This makes me laugh, as it did the first time I read it thirty years ago:
“I suppose I read Aristotle in college but not to know I was doing it; the same with Plato. I don’t have the kind of mind that can carry such beyond the actual reading, i.e., total non-retention has kept my education from being a burden to me. So I couldn’t make any judgment on the Summa, except to say this: I read it for about twenty minutes every night before I go to bed. If my mother were to come in during the process and say, `Turn off that light. It’s late,’ I with lifted finger and broad bland beatific expression, would reply, `On the contrary, I answer that the light, being eternal and limitless, cannot be turned off. Shut your eyes,’ or some such thing.”
I too am blessedly unburdened by my education. The university was no more than an intellectual match-making service, an instrument of exposure – to writers and a large library that permitted me to read them.
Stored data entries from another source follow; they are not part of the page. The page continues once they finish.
(* ===== verification/Activate.v ===== *)
(** * Activating the best chain

    [ActivateBestChain] of [src/validation.cpp] and what it is made of: [DisconnectTip], [ConnectTip],
    [RemoveSoftConsensusFreezeBlocksFromActiveChainTipNL], [ActivateBestChainStep] and [ConsiderBlockForMostWorkChain], over
    the globals of [ChainIndex] and the soft consensus freeze of [SoftReject].

    Connecting and disconnecting a block on the coins view is an interface, [CoinsTip]: what [ConnectBlock] and
    [DisconnectBlock], together with the reading of the block and the flush that follows, can come to.  The laws of the
    interface say which chain the coins belong to.  One thread holds [cs_main] throughout and its token is not
    cancelled; the mempool, the notifications, the periodic flush after the loop and the safe mode are left out.  The result [None] is a failed assertion or a null pointer. *)

From stdpp Require Import gmap sorting.
From S2P Require Import Prelude Common Uint256 BlockIndex ChainIndex ChainLinks SoftReject.
Import arith_uint256.

(** ** The coins view below the active tip *)

(** What [ConnectBlock] and the flush come to: the coins after the block (and whether [FlushStateToDisk] succeeded); an
    invalid block, rejected because it spends frozen outputs or because the data may be corrupt; another error, or a
    cancellation, before or after the undo data were written. *)

Inductive verdict (C : Type) :=
| Accepted (c : C) (flushed : bool)
| Rejected (freeze corruption : bool)
| SystemError (raised : bool)
| Cancelled (raised : bool).

Arguments Accepted {C} c flushed.
Arguments Rejected {C} freeze corruption.
Arguments SystemError {C} raised.
Arguments Cancelled {C} raised.

(** What [ReadBlockFromDisk], [DisconnectBlock] and the flush come to. *)

Inductive undone (C : Type) := Unread | NotUndone | Undone (c : C) (flushed : bool).

Arguments Unread {C}.
Arguments NotUndone {C}.
Arguments Undone {C} c flushed.

(** The first argument counts the calls: the outside world may answer differently each time. *)

Class CoinsTip (C : Type) := {
  GetBestBlock : C -> option ptr;
  ConnectBlock : nat -> heap -> ptr -> C -> verdict C;
  DisconnectBlock : nat -> heap -> ptr -> C -> undone C }.

(** [coins_at h p c]: the coins [c] are those of the chain of [h] that ends at [p].  A block that is frozen on its own is not
    rejected as frozen again, and the genesis block never is. *)

Class CoinsTipLaws (C : Type) `{CoinsTip C} (coins_at : heap -> ptr -> C -> Prop) := {
  coins_at_tree h h' p c : same_tree h h' -> coins_at h p c -> coins_at h' p c;
  coins_at_best h p c : coins_at h p c -> GetBestBlock c = Some p;
  connect_moves k h p b q c c' flushed : h !! p = Some b -> pprev b = Some q -> coins_at h q c -> ConnectBlock k h p c = Accepted c' flushed -> coins_at h p c';
  disconnect_moves k h p b q c c' flushed : h !! p = Some b -> pprev b = Some q -> coins_at h p c -> DisconnectBlock k h p c = Undone c' flushed -> coins_at h q c';
  frozen_once k h p b c corruption : h !! p = Some b -> ConnectBlock k h p c = Rejected true corruption -> mSoftConsensusFreezeForNBlocks b = -1 }.

(** ** The tip *)

Definition hasUndo (status : Z) : bool := has_flag HAS_UNDO_FLAG status.

(** The entry after [writeUndoToDisk]. *)

Definition writeUndoToDisk (now : Z) (b : CBlockIndex) : CBlockIndex :=
  if negb (hasUndo (nStatus b)) || negb (IsValid b SCRIPTS)
  then RaiseValidity (if hasUndo (nStatus b) then b else with_status b (withUndo (nStatus b) true)) SCRIPTS now
  else b.

(** The candidates are sorted by the validation time, so the block is taken out of them while it changes. *)

Definition write_undo (p : ptr) (now : Z) (cs : chainstate) : chainstate :=
  insert_candidate p (modify (writeUndoToDisk now) p (erase_candidate p cs)).

Definition UpdateTip (p : option ptr) (cs : chainstate) : chainstate := set_chain cs (SetTip (index cs) (chainActive cs) p).

Section activation.

Context {C : Type} `{CoinsTip C}.

(** The times the steady clock shows, the duration of a freeze, and the blocks other threads are validating. *)

Context (clock : nat -> Z) (duration : Z) (in_validation : ptr -> bool).

Record node := { chain : chainstate; coins : C; calls : nat }.

Definition DisconnectTip (n : node) : option (bool * node) :=
  let cs := chain n in
  pindexDelete ← tip cs;
  b ← index cs !! pindexDelete;
  match DisconnectBlock (calls n) (index cs) pindexDelete (coins n) with
  | Unread => Some (false, {| chain := cs; coins := coins n; calls := S (calls n) |})
  | NotUndone =>
      if bool_decide (GetBestBlock (coins n) = Some pindexDelete)
      then Some (false, {| chain := cs; coins := coins n; calls := S (calls n) |}) else None
  | Undone c flushed =>
      if bool_decide (GetBestBlock (coins n) = Some pindexDelete)
      then Some (flushed, {| chain := if (flushed : bool) then UpdateTip (pprev b) cs else cs; coins := c; calls := S (calls n) |})
      else None
  end.

(** What [ConnectTip] comes to: [true], [false] with an invalid block, [false] with another error, an exception. *)

Inductive connected_tip := Connected | Invalid (corruption : bool) | Failed | Thrown.
(* ===== verification/Rewind.v ===== *)
(** * Rewinding the active chain

    [InvalidateBlock], [SoftRejectBlockNL] and [PreciousBlock] of [src/validation.cpp] as a whole: they change the marks of a
    block, take blocks off the active chain, offer the blocks that may be the best ones now as candidates again, and activate
    the best chain.  The parts that only change marks are in [ChainIndex] and [SoftReject], the activation is in [Activate].

    [FlushStateToDisk] after the rewinding and the presence of a connection manager are parameters; the mempool and the
    notifications are left out. *)

From stdpp Require Import gmap sorting.
From S2P Require Import Prelude Common Uint256 BlockIndex ChainIndex ChainLinks SoftReject Activate.
Import arith_uint256.

(** ** The operations *)

(** The candidates are completed: every valid linked block that is not worse than the tip is one. *)

Definition offer_again (p : ptr) (cs : chainstate) : option chainstate :=
  b ← index cs !! p;
  if IsValid b TRANSACTIONS && negb (nChainTx b =? 0) then t ← tip cs; Some (if less cs p t then cs else insert_candidate p cs) else Some cs.

Fixpoint offer_all (l : list ptr) (cs : chainstate) : option chainstate :=
  match l with [] => Some cs | p :: l => cs ← offer_again p cs; offer_all l cs end.

Definition complete_candidates (cs : chainstate) : option chainstate := offer_all (elements (dom (index cs))) cs.

Section operations.

Context {C : Type} `{CoinsTip C}.
Context (clock : nat -> Z) (duration : Z) (in_validation : ptr -> bool).
Context (FlushStateToDisk : node (C := C) -> bool) (g_connman : bool).

(** [None] inside is an error of [DisconnectTip]. *)

Fixpoint disconnect_rejected (fuel : nat) (tip_disconnected : bool) (n : node) : option (option bool * node) :=
  t ← tip (chain n);
  b ← index (chain n) !! t;
  if negb (IsSoftRejected b) then Some (Some tip_disconnected, n)
  else
    match fuel with
    | O => None
    | S fuel => r ← DisconnectTip n; if (r.1 : bool) then disconnect_rejected fuel true r.2 else Some (None, r.2)
    end.

Definition tip_height (n : node (C := C)) : nat := Z.to_nat (Height (index (chain n)) (chainActive (chain n)) + 1).

Definition DisconnectSoftRejectedTipsNL (n : node) : option (option bool * node) := disconnect_rejected (tip_height n) false n.

(** The blocks of the active chain down to [pindex] have a failed parent, are no candidates, and are disconnected. *)

Fixpoint disconnect_invalid (fuel : nat) (pindex : ptr) (n : node) : option (bool * node) :=
  if negb (in_chain (chain n) pindex) then Some (true, n)
  else
    match fuel with
    | O => None
    | S fuel =>
        pindexWalk ← tip (chain n);
        let cs := erase_candidate pindexWalk (modify ModifyStatusWithFailedParent pindexWalk (chain n)) in
        r ← DisconnectTip {| chain := cs; coins := coins n; calls := calls n |};
        if (r.1 : bool) then disconnect_invalid fuel pindex r.2 else Some r
    end.

(** [InvalidateBlock] up to the flush. *)

Definition rewind (pindex : ptr) (n : node) : option (bool * node) :=
  let cs := erase_candidate pindex (modify ModifyStatusWithFailed pindex (chain n)) in
  let n := {| chain := cs; coins := coins n; calls := calls n |} in
  r ← (if in_chain cs pindex then
         r ← disconnect_invalid (tip_height n) pindex n;
         if negb r.1 then Some r
         else
           r ← DisconnectSoftRejectedTipsNL r.2;
           match r with
           | (None, n) => Some (false, n)
           | (Some _, n) => RemoveSoftConsensusFreezeBlocks n
           end
       else cs ← InvalidateChain pindex cs; Some (true, {| chain := cs; coins := coins n; calls := calls n |}));
  if negb r.1 then Some r
  else
    cs ← complete_candidates (chain r.2);
    cs ← InvalidChainFound pindex cs;
    Some (true, {| chain := cs; coins := coins r.2; calls := calls r.2 |}).

(** The activation at the end: whether it succeeds is not told to the caller. *)

Definition then_activate (fuel : nat) (n : node) : activation :=
  if g_connman then match ActivateBestChain clock duration in_validation fuel None n with Returned _ n => Returned true n | a => a end else Returned true n.

Definition InvalidateBlock (fuel : nat) (pindex : ptr) (n : node) : activation :=
  match rewind pindex n with
  | None => Crashed
  | Some (false, n) => Returned false n
  | Some (true, n) => if FlushStateToDisk n then then_activate fuel n else Returned false n
  end.

(** The old number of blocks is set again if a block cannot be disconnected. *)

Definition restore_rejection (pindex : ptr) (numBlocks : Z) (old : heap) (n : node (C := C)) : option (node (C := C)) :=
  b ← old !! pindex;
  l ← items_after_root old pindex (nHeight b + numBlocks);
  h ← SetRootSoftRejectedForNL pindex l (nSoftRejected b) (index (chain n));
  Some {| chain := set_index (chain n) h; coins := coins n; calls := calls n |}.

Definition SoftRejectBlockNL (fuel : nat) (pindex : ptr) (numBlocks : Z) (n : node) : activation :=
  match soft_reject pindex numBlocks (index (chain n)) with
  | None => Crashed
  | Some (false, _) => Returned false n
  | Some (true, h) =>
      match DisconnectSoftRejectedTipsNL {| chain := set_index (chain n) h; coins := coins n; calls := calls n |} with
      | None => Crashed
      | Some (None, n') => match restore_rejection pindex numBlocks (index (chain n)) n' with Some n' => Returned false n' | None => Crashed end
      | Some (Some false, n') => Returned true n'
      | Some (Some true, n') =>
          match complete_candidates (chain n') with
          | None => Crashed
          | Some cs => then_activate fuel {| chain := cs; coins := coins n'; calls := calls n' |}
          end
      end
  end.

(** The block has less work than the tip, and [PreciousBlock] has nothing to do. *)

Definition below_tip (pindex : ptr) (cs : chainstate) : option bool :=
  b ← index cs !! pindex; t ← tip cs; bt ← index cs !! t; Some (CompareTo (nChainWork b) (nChainWork bt) <? 0).

Definition PreciousBlock (fuel : nat) (pindex : ptr) (n : node) : activation :=
  match below_tip pindex (chain n), PreciousBlock_mark pindex (chain n) with
  | Some true, _ => Returned true n
  | Some false, Some cs => ActivateBestChain clock duration in_validation fuel None {| chain := cs; coins := coins n; calls := calls n |}
  | _, _ => Crashed
  end.

End operations.

(** ** The candidates *)

Definition tip_rival (cs : chainstate) (t x : ptr) : Prop := exists b, index cs !! x = Some b /\ IsValid b TRANSACTIONS = true /\ nChainTx b <> 0 /\ less cs x t = false.

Lemma offer_again_ok cs t p : index_ok cs -> tip cs = Some t -> is_Some (index cs !! p) -> exists cs', offer_again p cs = Some cs' /\ index_ok cs' /\ index cs' = index cs /\
  chainActive cs' = chainActive cs /\ mapBlocksUnlinked cs' = mapBlocksUnlinked cs /\
  forall q, q ∈ setBlockIndexCandidates cs' <-> q ∈ setBlockIndexCandidates cs \/ q = p /\ tip_rival cs t p.
Proof.
  intros Hcs Et [b Hp]. unfold offer_again. rewrite Hp. cbn [mbind option_bind].
  assert ((tip_rival cs t p -> False) -> exists cs', Some cs = Some cs' /\ index_ok cs' /\ index cs' = index cs /\ chainActive cs' = chainActive cs /\ mapBlocksUnlinked cs' = mapBlocksUnlinked cs /\
    forall q, q ∈ setBlockIndexCandidates cs' <-> q ∈ setBlockIndexCandidates cs \/ q = p /\ tip_rival cs t p) as Hno by (intros Hr; exists cs; split_and!; try done; tauto).
  destruct (IsValid b TRANSACTIONS) eqn:Ev; [|apply Hno; intros (b' & Hb' & E & _); congruence].
  destruct (Z.eqb_spec (nChainTx b) 0) as [Ez|Hz]; [apply Hno; intros (b' & Hb' & _ & E & _); congruence|]. cbn [andb negb]. rewrite Et. cbn [mbind option_bind].
  destruct (less cs p t) eqn:El; [apply Hno; intros (b' & Hb' & _ & _ & E); congruence|]. destruct (index_ok_insert cs p b Hcs Hp Hz) as [H1 H2].
  eexists. split; [done|]. split_and!; try done. intros q. rewrite H2. assert (tip_rival cs t p) by (by exists b). tauto.
Qed.

Lemma offer_all_ok t l : forall cs, index_ok cs -> tip cs = Some t -> Forall (fun p => is_Some (index cs !! p)) l -> exists cs', offer_all l cs = Some cs' /\ index_ok cs' /\ index cs' = index cs /\
  chainActive cs' = chainActive cs /\ mapBlocksUnlinked cs' = mapBlocksUnlinked cs /\
  forall q, q ∈ setBlockIndexCandidates cs' <-> q ∈ setBlockIndexCandidates cs \/ q ∈ l /\ tip_rival cs t q.
Proof.
  induction l as [|p l IH]; intros cs Hcs Et Hl; cbn [offer_all]; [exists cs; split_and!; try done; intros q; rewrite elem_of_nil; tauto|]. apply list.Forall_cons in Hl as [Hp Hl].
  destruct (offer_again_ok cs t p Hcs Et Hp) as (cs1 & -> & Hcs1 & Ei & Ec & Eu & Hel). cbn [mbind option_bind]. destruct (IH cs1 Hcs1) as (cs2 & -> & Hcs2 & Ei2 & Ec2 & Eu2 & Hel2); [unfold tip; by rewrite Ec | by rewrite Ei|].
  exists cs2. split_and!; [done | done | congruence.. |]. assert (forall q, tip_rival cs1 t q <-> tip_rival cs t q) as Hr by (intros q; unfold tip_rival, less; by rewrite Ei).
  intros q. rewrite Hel2, Hel, Hr, elem_of_cons. destruct (decide (q = p)) as [->|]; tauto.
Qed.

Lemma complete_ok cs t : index_ok cs -> tip cs = Some t -> exists cs', complete_candidates cs = Some cs' /\ index_ok cs' /\ later cs cs' /\ index cs' = index cs /\
  chainActive cs' = chainActive cs /\ forall q, q ∈ setBlockIndexCandidates cs' <-> q ∈ setBlockIndexCandidates cs \/ tip_rival cs t q.
Proof.
  intros Hcs Et. destruct (offer_all_ok t (elements (dom (index cs))) cs Hcs Et) as (cs' & E & H1 & H2 & H3 & H4 & H5).
  { apply list.Forall_forall. intros p Hp. by apply elem_of_elements, elem_of_dom in Hp. }
  exists cs'. split_and!; try done; [by apply later_same|]. intros q. rewrite H5, elem_of_elements, elem_of_dom.
  assert (tip_rival cs t q -> is_Some (index cs !! q)) by (intros (b & Hb & _); by exists b). tauto.
Qed.

(** ** Taking blocks off the chain *)

Lemma modify_erase_ok cs p b f : index_ok cs -> index cs !! p = Some b -> (forall b, with_status (f b) 0 = with_status b 0) -> (forall b, entry_later b (f b)) ->
  let cs' := erase_candidate p (modify f p cs) in
  index_ok cs' /\ later cs cs' /\ index cs' = alter f p (index cs) /\ chainActive cs' = chainActive cs /\ (forall q, q ∈ setBlockIndexCandidates cs' <-> q ∈ setBlockIndexCandidates cs /\ q <> p).
Proof.
  intros Hcs Hp Hf Hlat cs'. set (cs1 := modify f p cs) in *.
  assert (index_ok cs1) as Hcs1.
  { pose proof (index_ok_status cs (index cs1) (fun _ => True) Hcs) as Hok. cbn in Hok. rewrite filter_all in Hok by done. apply Hok. symmetry. by apply same_but_status_alter. }
  assert (index cs1 !! p = Some (f b)) as Hp1 by (cbn; by rewrite lookup_alter_eq, Hp). destruct (erase_ok cs1 p Hcs1 ltac:(by eexists)) as (Hcs2 & Hl2 & Hel).
  split_and!; try done. apply (later_trans _ cs1); [|done]. apply later_modify; [|done]. intros c. specialize (Hf c). unfold place. by injection Hf as -> -> -> ->.
Qed.

Section rewinding.

Context {C : Type} `{CoinsTip C} (coins_at : heap -> ptr -> C -> Prop) `{HC : !CoinsTipLaws C coins_at}.
Context (duration : Z) (spared : ptr -> Prop).

#[local] Notation node_ok := (node_ok coins_at duration spared).

(** A block that is spared, or off the chain, is marked and taken out of the candidates. *)

Lemma mark_ok n p b f : node_ok n -> index (chain n) !! p = Some b -> (forall b, with_status (f b) 0 = with_status b 0) -> (forall b, entry_later b (f b)) -> (in_chain (chain n) p = true -> spared p) ->
  node_ok {| chain := erase_candidate p (modify f p (chain n)); coins := coins n; calls := calls n |}.
Proof.
  intros Hn Hp Hf Hlat Hsp. destruct (modify_erase_ok (chain n) p b f (no_index _ _ _ _ Hn) Hp Hf Hlat) as (H1 & H2 & H3 & H4 & _).
  apply (node_ok_entries coins_at duration spared n _ _ Hn H1 (lt_tree _ _ H2) H4). intros x c c' Hx. rewrite H3. intros (c0 & Hc0 & ->)%alter_get. rewrite Hx in Hc0. injection Hc0 as <-.
  destruct (decide (x = p)) as [->|]; [|split; [done | by left]]. split; [|intros Hin; right; by apply Hsp]. specialize (Hf c). injection Hf. intros. unfold IsInSoftConsensusFreeze. congruence.
Qed.

(** Every genesis block stays in the chain and is not soft rejected. *)

Definition genesis_free (h : heap) : Prop := forall p b, h !! p = Some b -> pprev b = None -> IsSoftRejected b = false.

Lemma tip_has_parent n t bt p b q : node_ok n -> tip (chain n) = Some t -> index (chain n) !! t = Some bt -> index (chain n) !! p = Some b -> pprev b = Some q -> ancestor (index (chain n)) p t -> exists q', pprev bt = Some q'.
Proof.
  intros Hn Et Ht Hp Eq Ha. destruct (ancestor_inv _ t bt p (io_tree _ (no_index _ _ _ _ Hn)) Ht Ha) as [->|(q' & Eq' & _)]; [exists q; congruence | by exists q'].
Qed.
(* ===== verification/Accept.v ===== *)
(** * Headers and blocks from the network

    [BlockIndexStore::Insert] of [src/block_index_store.h], and from [src/validation.cpp] the way of a header and a block into
    the block index: [AcceptBlockHeader], [ProcessNewBlockHeaders], [AcceptBlock], [ProcessNewBlock] up to the
    activation of the best chain, which is Activate.v, and [InitBlockIndex].  Left out are the notifications, the safe mode and the flush after a block file
    has grown.

    Here is what one header does to the index; NodeRun.v has the blocks and the runs of a node. *)

From stdpp Require Import gmap.
From Stdlib Require Import String.
From S2P Require Import Prelude Common Uint256 BlockIndex Pow BigInt Script Hasher Sha2 Hash Serialize Transaction Merkle Coins TxCheck BlockCheck ChainIndex ChainLinks Activate.
Import Uint256.arith_uint256.
#[local] Open Scope Z_scope.

(** ** The store *)

(** [mStore] maps a hash to the address of its entry; the entries are the heap of the globals. *)

Record BlockIndexStore := {
  globals : chainstate;
  mStore : gmap (list Z) ptr;
  mBestHeader : option ptr }.

Definition entries (s : BlockIndexStore) : heap := index (globals s).

Definition with_globals (s : BlockIndexStore) (cs : chainstate) : BlockIndexStore :=
  {| globals := cs; mStore := mStore s; mBestHeader := mBestHeader s |}.

Definition Get (s : BlockIndexStore) (blockHash : list Z) : option ptr := mStore s !! blockHash.

Definition MIN_BLOCKS_TO_KEEP : Z := 288.

Definition Error (strRejectReasonIn : string) (st : CValidationState) : bool * CValidationState :=
  (false, {| mode := MODE_ERROR; nDoS := nDoS st; strRejectReason := if decide (mode st = MODE_VALID) then strRejectReasonIn else strRejectReason st;
             chRejectCode := chRejectCode st; corruptionPossible := corruptionPossible st; nonFinal := nonFinal st |}).

Definition is_invalid (st : CValidationState) : bool := bool_decide (mode st = MODE_INVALID).

(** What a handler gives: its answer with the last values of its out-parameters and of the state. *)

Notation handled A := (outcome coins_exn (A * CValidationState * BlockIndexStore)).

Section accept.
Context `{BN_API} (l : layout) (config : Config).

(** The blocks named on the command line, the checkpoints, and the address of a new entry. *)

Context (IsBlockInvalidated : list Z -> bool) (fCheckpointsEnabled : bool) (checkpoints : list (Z * list Z)) (alloc : heap -> ptr).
I remember the reassuring thrill of knowing the campus library was open twenty-four hours a day. If I needed Tertullian, Hobbes or George Herbert at 3 a.m., they were a short walk away.
For the purposes of education, I found most fellow students an irritation to be endured, which I suppose taught me something. Even with several excellent teachers I remained, for good and ill, an autodidact but not always, I hope, a know-it-all. I was acutely aware of my ignorance but resented most intermediaries – critics, interpreters, systematizers – and felt only aversion for grand theories. To this day I like to meet a book on my terms, without a middle-man, because most of the best books teach me how to read them. My request is simple: Don’t tell me what to think; show me what you know.
The passage quoted above is from a letter Flannery O’Connor wrote to “A.” on Aug. 9, 1955 (The Habit of Being, 1979). Here are the subsequent sentences:
“In any case, I feel I can personally guarantee that St. Thomas loved God because for the love of me I cannot help loving St. Thomas. His brothers didn’t want him to waste himself being a Dominican and so locked him up in a tower and introduced a prostitute into his apartment; he ran her out with a red-hot poker. It would be fashionable today to be in sympathy with the woman, but I am in sympathy with St. Thomas.”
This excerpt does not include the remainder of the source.